Magnet : The Tourniquet
It’s always intriguing to hear about an artist that takes its name from a bizarre anecdote. Take this Magnet fellow for example. Better known to his mother as Even Johansen, Magnet came about when suffering a case of anemia in his early teens, Johansen was sent by a “rock ‘n roll” doctor (as the biography says) to a “medicine man.” The medicine man felt that the best course of action would be to give young Johansen a tattoo of a magnet using “special ink.” Miracle cure! Johansen’s anemia was gone and the name stuck.
Unfortunately, that may just be the most interesting thing about Magnet. The Tourniquet opens strongly enough with the gentle pulsing beats and banjo strumming of “Hold On.” Johansen’s vocals drift through the verses but really come alive during the chorus giving the song more oomph. The lyrics are a bit on the schmaltzy side—”you’ll get through this, if you hold on/ ’cause the truth is you’re not alone“—but they’re delivered with such earnestness you can’t help but forgive the guy.
However, following “Hold On,” the rest of the album starts to sound a bit repetitive. While I’m all for blending programmed beats with an acoustic sensibility, Magnet’s songs, though well crafted, are fairly unremarkable. Songs like “The Pacemaker” have some little electronic blips, but other than that, sound like little more than a pleasant soft rock ballad to be played on VH1. “Believe” is a very genuine and sincere song, but while listening to it, I felt like it could easily have been sung by Chris Martin or worse yet, Bryan Adams.
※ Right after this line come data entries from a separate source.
(** X1.  On a store whose timestamps are well formed, the years of the
    rendered overview descend strictly (line 125). *)
Lemma tracklist_years_descending strptime st u tl :
  get_Users st u = Some tl ->
  LinkHits st <> [] ->
  parses strptime tl = true ->
  exists out,
    tracklist strptime st {| uid := Some u |} = RenderTrackList out false /\
    StronglySorted (fun y1 y2 => y2 < y1) (Dict.keys out).
Proof.
  intros Hu Hne Hp.
  destruct (tracklist_renders strptime st u tl Hu Hne Hp)
    as [parsed [out [Ht [_ [_ Hy]]]]].
  now exists out.
Qed.

(** C1.  Links of January and of March 2024, stored in that order, come out
    with January before March: the months of a year keep the order in which
    the links were read, whereas the specification has them descending (line 125
    sorts the years only, under a comment that speaks of the months). *)
Theorem tracklist_months_not_sorted :
  exists out,
    tracklist Strptime.parse january_march_store session_U
    = RenderTrackList out false /\
    map (fun ym => (fst ym, Dict.keys (snd ym))) out
    = [(2024, ["January"; "March"])].
Proof. eexists. split; [vm_compute; reflexivity | reflexivity]. Qed.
In “Deadlock” I found myself more interested in the musicality of the song than with Johansen’s vocals and lyrics. The ending is particularly lovely with some backward synth samples and lovely string arrangement. “Fall At Your Feet” is a very touching love song and while the chorus reads as pretty corny (“when you sing like an angel/ I will fall at your feet“), I can’t help but admit I’d be thrilled to have someone write something like that for me.
Aside from those brief moments, I found myself largely disappointed with the album especially with such a strong beginning. Even Johansen is a solid writer and musician and the songs are incredibly listenable, but The Tourniquet is largely forgettable. The music is well crafted, but it hardly excites my emotions the way I suspect it’s supposed to do.